[What the task asks]
From the line below that contains "destruct (IH _" to the line that contains "destruct (fold_left collect_fmea_record", repeat every line exactly, both ends included, and nothing else.

----- Records for this exercise

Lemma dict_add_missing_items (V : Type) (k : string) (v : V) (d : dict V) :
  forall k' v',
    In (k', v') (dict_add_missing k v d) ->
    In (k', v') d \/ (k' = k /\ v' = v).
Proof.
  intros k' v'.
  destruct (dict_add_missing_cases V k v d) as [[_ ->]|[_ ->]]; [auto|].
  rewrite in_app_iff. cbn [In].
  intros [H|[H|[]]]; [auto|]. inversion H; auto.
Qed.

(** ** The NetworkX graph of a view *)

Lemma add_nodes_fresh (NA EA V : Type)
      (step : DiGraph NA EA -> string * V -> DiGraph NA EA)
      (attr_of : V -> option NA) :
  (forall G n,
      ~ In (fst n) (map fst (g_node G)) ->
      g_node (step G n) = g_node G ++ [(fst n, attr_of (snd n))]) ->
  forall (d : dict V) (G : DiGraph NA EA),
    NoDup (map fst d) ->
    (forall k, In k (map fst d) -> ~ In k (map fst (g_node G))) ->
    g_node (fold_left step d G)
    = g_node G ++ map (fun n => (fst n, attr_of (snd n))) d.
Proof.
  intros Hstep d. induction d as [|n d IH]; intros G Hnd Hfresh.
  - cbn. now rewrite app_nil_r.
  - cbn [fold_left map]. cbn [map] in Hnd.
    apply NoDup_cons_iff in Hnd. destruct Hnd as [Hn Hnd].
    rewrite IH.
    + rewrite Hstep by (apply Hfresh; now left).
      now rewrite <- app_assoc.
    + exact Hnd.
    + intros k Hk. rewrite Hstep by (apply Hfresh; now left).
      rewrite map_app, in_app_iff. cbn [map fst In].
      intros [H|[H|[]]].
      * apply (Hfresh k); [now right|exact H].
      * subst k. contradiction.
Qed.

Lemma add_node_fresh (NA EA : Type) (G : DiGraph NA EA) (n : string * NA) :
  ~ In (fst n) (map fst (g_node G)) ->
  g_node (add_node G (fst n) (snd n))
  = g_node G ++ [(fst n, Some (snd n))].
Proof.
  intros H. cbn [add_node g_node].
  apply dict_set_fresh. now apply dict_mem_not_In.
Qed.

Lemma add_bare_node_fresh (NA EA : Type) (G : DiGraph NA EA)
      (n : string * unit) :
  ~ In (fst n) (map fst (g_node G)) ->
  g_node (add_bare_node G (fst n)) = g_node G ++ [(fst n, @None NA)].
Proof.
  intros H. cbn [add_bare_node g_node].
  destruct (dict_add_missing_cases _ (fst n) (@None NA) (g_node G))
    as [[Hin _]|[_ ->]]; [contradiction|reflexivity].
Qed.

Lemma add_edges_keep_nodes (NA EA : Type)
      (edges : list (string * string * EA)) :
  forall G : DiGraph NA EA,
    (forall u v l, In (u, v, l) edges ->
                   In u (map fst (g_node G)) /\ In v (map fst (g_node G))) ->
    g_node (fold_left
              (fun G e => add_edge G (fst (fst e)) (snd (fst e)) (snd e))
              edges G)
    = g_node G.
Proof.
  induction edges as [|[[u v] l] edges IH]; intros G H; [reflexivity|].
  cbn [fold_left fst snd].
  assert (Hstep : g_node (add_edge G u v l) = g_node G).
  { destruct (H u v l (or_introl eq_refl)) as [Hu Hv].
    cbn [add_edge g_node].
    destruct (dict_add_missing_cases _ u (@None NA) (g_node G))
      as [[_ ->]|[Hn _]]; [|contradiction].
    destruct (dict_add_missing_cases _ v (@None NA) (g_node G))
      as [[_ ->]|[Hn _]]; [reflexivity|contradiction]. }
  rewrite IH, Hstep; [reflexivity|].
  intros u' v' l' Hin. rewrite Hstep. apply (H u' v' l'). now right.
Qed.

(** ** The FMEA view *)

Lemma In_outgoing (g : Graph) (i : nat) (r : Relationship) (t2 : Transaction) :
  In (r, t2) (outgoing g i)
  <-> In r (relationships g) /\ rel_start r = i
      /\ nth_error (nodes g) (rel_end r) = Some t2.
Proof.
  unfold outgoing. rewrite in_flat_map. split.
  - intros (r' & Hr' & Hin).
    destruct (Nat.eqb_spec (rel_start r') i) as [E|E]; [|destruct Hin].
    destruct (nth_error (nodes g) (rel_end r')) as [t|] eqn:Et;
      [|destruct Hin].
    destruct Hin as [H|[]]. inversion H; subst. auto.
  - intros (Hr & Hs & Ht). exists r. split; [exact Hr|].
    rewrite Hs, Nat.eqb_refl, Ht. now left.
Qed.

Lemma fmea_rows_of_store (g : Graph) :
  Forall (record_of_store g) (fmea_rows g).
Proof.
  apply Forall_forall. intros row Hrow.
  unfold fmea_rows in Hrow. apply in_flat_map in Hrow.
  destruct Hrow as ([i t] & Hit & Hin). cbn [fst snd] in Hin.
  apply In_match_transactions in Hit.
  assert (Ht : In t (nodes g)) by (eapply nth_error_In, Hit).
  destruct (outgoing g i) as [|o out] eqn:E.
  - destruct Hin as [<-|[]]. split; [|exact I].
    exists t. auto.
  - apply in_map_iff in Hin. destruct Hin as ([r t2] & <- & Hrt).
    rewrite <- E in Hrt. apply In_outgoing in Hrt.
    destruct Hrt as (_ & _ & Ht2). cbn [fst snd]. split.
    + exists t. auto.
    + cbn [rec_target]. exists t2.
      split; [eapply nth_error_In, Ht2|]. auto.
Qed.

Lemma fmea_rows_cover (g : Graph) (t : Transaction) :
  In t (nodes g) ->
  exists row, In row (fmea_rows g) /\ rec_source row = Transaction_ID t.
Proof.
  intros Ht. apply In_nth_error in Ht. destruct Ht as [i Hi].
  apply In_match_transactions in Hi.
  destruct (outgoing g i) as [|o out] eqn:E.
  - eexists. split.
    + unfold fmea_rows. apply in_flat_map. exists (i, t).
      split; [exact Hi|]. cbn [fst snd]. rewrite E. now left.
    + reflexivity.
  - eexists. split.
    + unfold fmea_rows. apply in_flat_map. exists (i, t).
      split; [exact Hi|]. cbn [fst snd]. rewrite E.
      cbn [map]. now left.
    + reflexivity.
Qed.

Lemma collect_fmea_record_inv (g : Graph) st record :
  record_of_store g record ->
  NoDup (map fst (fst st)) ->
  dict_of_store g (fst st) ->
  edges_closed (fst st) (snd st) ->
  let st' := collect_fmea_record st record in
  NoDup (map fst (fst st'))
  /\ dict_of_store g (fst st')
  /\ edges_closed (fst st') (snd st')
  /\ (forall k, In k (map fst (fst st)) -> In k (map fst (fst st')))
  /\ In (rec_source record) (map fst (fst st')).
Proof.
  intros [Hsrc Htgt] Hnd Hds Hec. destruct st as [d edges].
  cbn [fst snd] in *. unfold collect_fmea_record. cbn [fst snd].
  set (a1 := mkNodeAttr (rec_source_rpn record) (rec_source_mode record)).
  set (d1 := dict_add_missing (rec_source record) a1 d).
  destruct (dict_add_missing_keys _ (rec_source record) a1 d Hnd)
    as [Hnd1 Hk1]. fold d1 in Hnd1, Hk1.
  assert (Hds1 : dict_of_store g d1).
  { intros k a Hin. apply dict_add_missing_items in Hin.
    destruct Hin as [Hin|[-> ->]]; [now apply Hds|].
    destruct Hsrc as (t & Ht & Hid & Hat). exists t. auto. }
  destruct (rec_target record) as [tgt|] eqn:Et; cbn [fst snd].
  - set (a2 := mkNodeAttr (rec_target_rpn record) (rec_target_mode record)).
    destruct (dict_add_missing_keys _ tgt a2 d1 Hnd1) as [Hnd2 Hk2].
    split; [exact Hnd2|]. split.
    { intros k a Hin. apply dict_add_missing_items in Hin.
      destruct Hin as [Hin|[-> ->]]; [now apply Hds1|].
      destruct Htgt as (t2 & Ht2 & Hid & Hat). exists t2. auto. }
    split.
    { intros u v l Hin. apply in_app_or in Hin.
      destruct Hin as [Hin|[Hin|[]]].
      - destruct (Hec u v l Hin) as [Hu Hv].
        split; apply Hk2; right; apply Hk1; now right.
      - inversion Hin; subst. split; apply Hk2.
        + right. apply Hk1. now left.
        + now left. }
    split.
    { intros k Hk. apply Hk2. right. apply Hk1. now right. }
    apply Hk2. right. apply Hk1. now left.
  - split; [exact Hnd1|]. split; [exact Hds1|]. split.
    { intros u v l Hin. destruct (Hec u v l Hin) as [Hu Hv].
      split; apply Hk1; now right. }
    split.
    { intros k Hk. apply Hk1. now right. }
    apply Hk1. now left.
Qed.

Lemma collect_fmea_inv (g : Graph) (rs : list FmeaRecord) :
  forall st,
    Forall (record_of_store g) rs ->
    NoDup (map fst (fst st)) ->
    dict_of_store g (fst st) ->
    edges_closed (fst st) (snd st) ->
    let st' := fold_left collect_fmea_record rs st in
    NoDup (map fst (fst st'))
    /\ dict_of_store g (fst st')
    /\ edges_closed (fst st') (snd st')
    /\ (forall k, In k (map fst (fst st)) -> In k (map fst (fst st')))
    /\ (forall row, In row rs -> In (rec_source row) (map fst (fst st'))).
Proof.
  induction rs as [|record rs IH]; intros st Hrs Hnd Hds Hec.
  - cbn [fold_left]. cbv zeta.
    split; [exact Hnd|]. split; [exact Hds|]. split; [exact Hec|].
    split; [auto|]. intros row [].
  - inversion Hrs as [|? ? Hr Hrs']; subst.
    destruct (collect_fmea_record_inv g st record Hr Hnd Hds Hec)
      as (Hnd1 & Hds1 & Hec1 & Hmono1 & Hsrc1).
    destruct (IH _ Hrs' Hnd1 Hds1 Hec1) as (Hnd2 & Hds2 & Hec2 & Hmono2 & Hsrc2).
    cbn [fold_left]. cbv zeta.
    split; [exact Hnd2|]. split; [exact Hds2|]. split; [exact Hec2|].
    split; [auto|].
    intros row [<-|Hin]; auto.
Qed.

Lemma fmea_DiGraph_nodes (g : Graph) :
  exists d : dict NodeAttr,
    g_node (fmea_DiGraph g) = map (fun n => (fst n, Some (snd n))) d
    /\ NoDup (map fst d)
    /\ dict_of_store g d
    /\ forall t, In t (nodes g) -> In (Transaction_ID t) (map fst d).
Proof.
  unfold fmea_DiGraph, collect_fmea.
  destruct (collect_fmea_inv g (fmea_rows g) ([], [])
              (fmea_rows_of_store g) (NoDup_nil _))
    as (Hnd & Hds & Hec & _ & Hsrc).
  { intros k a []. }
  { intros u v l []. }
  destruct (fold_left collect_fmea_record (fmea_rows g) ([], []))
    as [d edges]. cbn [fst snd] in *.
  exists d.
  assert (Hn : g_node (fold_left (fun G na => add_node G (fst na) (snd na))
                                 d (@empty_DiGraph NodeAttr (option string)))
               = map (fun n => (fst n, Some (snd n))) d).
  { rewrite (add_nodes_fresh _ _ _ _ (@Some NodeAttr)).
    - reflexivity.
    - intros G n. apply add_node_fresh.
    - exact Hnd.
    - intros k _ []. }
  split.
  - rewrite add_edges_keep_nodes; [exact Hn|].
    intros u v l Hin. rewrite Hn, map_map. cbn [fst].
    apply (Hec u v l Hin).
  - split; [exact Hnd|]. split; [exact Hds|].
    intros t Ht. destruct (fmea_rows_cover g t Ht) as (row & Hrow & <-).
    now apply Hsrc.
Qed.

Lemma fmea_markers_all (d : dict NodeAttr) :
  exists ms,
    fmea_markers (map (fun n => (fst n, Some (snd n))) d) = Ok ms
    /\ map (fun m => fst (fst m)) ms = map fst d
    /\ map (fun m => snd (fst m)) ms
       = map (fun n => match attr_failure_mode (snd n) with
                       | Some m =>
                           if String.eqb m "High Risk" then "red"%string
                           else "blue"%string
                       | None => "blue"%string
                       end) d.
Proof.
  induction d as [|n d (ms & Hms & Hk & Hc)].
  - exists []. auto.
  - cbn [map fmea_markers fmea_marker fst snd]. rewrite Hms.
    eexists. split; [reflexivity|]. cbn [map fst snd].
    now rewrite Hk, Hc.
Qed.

----------

[Answer for the task]
    destruct (IH _ Hrs' Hnd1 Hds1 Hec1) as (Hnd2 & Hds2 & Hec2 & Hmono2 & Hsrc2).
    cbn [fold_left]. cbv zeta.
    split; [exact Hnd2|]. split; [exact Hds2|]. split; [exact Hec2|].
    split; [auto|].
    intros row [<-|Hin]; auto.
Qed.

Lemma fmea_DiGraph_nodes (g : Graph) :
  exists d : dict NodeAttr,
    g_node (fmea_DiGraph g) = map (fun n => (fst n, Some (snd n))) d
    /\ NoDup (map fst d)
    /\ dict_of_store g d
    /\ forall t, In t (nodes g) -> In (Transaction_ID t) (map fst d).
Proof.
  unfold fmea_DiGraph, collect_fmea.
  destruct (collect_fmea_inv g (fmea_rows g) ([], [])
              (fmea_rows_of_store g) (NoDup_nil _))
    as (Hnd & Hds & Hec & _ & Hsrc).
  { intros k a []. }
  { intros u v l []. }
  destruct (fold_left collect_fmea_record (fmea_rows g) ([], []))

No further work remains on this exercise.